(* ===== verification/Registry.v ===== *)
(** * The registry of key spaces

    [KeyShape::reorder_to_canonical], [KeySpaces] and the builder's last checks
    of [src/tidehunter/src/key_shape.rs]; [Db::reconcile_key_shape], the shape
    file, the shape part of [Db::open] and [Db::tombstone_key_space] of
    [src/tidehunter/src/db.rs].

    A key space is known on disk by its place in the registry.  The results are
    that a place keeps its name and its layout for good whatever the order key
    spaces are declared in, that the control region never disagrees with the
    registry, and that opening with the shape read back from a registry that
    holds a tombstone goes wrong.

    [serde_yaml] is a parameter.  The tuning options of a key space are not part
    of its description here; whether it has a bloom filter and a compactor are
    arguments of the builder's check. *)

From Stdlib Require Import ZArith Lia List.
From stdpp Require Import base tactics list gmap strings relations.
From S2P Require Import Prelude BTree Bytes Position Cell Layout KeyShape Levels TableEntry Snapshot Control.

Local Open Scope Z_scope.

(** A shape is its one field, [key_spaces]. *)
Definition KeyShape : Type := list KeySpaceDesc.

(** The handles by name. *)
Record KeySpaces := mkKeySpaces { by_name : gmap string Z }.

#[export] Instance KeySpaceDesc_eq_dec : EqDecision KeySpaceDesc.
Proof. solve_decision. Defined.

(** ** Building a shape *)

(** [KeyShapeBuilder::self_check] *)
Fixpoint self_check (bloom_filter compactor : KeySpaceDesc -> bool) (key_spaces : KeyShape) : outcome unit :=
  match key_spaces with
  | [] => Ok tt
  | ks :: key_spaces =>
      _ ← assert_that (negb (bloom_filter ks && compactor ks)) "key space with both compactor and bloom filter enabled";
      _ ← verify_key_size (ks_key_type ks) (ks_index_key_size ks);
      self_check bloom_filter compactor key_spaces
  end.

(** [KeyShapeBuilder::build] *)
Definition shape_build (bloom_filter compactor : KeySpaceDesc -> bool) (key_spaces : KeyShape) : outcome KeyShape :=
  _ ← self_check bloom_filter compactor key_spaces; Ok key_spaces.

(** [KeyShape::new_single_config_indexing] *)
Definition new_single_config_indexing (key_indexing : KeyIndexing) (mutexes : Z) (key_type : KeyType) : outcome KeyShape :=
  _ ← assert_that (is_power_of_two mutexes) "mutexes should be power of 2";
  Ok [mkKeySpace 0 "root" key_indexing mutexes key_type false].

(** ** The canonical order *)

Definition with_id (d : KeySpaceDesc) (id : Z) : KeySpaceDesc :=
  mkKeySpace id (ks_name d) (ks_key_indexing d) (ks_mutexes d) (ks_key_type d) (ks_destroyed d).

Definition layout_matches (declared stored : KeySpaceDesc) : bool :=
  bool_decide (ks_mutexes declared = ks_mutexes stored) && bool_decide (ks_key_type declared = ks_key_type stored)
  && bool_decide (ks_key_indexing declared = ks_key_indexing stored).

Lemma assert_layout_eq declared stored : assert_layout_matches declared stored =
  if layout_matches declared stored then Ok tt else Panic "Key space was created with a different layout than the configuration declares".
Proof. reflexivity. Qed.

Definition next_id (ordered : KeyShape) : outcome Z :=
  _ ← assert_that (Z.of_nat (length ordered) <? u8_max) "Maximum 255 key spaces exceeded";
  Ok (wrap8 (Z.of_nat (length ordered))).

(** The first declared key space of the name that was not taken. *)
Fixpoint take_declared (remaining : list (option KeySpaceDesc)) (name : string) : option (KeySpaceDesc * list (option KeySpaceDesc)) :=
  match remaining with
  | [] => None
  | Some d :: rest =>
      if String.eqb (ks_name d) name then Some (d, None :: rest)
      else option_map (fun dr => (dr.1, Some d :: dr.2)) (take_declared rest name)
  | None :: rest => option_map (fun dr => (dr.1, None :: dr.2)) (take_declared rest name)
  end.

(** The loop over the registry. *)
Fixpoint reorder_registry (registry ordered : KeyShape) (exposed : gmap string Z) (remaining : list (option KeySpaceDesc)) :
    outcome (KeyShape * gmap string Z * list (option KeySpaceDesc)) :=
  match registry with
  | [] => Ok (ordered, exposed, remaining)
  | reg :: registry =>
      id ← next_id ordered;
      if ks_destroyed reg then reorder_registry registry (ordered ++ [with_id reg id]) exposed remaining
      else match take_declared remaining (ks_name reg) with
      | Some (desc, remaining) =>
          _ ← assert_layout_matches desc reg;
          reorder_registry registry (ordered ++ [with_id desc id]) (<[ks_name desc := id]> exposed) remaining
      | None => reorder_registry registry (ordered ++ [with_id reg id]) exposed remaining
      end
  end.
·····
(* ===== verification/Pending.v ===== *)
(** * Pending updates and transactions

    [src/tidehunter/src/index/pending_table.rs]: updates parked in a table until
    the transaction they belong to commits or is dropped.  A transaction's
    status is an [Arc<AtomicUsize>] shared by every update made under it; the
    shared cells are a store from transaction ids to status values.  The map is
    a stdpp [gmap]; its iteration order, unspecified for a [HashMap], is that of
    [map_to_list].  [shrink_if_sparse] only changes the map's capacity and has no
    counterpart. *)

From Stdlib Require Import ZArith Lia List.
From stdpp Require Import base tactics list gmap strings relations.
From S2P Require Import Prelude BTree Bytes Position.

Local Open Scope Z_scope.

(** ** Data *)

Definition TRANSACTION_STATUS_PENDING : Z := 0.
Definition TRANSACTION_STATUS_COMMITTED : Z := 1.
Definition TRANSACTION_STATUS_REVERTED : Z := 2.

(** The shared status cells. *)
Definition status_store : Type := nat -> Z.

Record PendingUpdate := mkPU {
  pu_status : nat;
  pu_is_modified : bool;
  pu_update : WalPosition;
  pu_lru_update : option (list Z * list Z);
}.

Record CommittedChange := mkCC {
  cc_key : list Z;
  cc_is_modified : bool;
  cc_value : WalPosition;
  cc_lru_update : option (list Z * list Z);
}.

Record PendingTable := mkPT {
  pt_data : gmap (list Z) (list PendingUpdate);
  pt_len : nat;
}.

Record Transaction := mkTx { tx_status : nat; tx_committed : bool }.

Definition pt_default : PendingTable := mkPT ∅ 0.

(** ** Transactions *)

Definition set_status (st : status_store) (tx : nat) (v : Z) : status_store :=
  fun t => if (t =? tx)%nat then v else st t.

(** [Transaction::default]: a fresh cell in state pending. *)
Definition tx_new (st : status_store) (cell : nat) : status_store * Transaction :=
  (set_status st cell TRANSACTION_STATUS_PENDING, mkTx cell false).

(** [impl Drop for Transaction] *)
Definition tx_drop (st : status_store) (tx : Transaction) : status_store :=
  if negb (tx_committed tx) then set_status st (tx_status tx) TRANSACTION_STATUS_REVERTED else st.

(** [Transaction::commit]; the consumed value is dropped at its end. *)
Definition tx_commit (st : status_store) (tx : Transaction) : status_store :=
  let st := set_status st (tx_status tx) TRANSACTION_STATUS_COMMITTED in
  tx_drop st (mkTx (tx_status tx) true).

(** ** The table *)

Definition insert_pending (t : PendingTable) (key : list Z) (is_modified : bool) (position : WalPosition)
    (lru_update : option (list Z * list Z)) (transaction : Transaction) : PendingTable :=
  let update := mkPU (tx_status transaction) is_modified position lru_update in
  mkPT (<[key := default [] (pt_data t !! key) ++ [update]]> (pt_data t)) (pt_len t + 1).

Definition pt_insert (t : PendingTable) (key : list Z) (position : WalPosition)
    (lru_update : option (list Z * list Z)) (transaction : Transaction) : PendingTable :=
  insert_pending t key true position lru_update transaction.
·····
THE PROBLEM ▸ Every line above from the line with "[src/tidehunter/src/db.rs]." to the line with "Definition new_single_config_indexing (key_indexing", inclusive, must be returned exactly; no other line belongs in the reply.

RESPONSE BOX ▸
    [src/tidehunter/src/db.rs].

    A key space is known on disk by its place in the registry.  The results are
    that a place keeps its name and its layout for good whatever the order key
    spaces are declared in, that the control region never disagrees with the
    registry, and that opening with the shape read back from a registry that
    holds a tombstone goes wrong.

    [serde_yaml] is a parameter.  The tuning options of a key space are not part
    of its description here; whether it has a bloom filter and a compactor are
    arguments of the builder's check. *)

From Stdlib Require Import ZArith Lia List.
From stdpp Require Import base tactics list gmap strings relations.
From S2P Require Import Prelude BTree Bytes Position Cell Layout KeyShape Levels TableEntry Snapshot Control.

Local Open Scope Z_scope.

(** A shape is its one field, [key_spaces]. *)
Definition KeyShape : Type := list KeySpaceDesc.

(** The handles by name. *)
Record KeySpaces := mkKeySpaces { by_name : gmap string Z }.

#[export] Instance KeySpaceDesc_eq_dec : EqDecision KeySpaceDesc.
Proof. solve_decision. Defined.

(** ** Building a shape *)

(** [KeyShapeBuilder::self_check] *)
Fixpoint self_check (bloom_filter compactor : KeySpaceDesc -> bool) (key_spaces : KeyShape) : outcome unit :=
  match key_spaces with
  | [] => Ok tt
  | ks :: key_spaces =>
      _ ← assert_that (negb (bloom_filter ks && compactor ks)) "key space with both compactor and bloom filter enabled";
      _ ← verify_key_size (ks_key_type ks) (ks_index_key_size ks);
      self_check bloom_filter compactor key_spaces
  end.

(** [KeyShapeBuilder::build] *)
Definition shape_build (bloom_filter compactor : KeySpaceDesc -> bool) (key_spaces : KeyShape) : outcome KeyShape :=
  _ ← self_check bloom_filter compactor key_spaces; Ok key_spaces.

(** [KeyShape::new_single_config_indexing] *)
Definition new_single_config_indexing (key_indexing : KeyIndexing) (mutexes : Z) (key_type : KeyType) : outcome KeyShape :=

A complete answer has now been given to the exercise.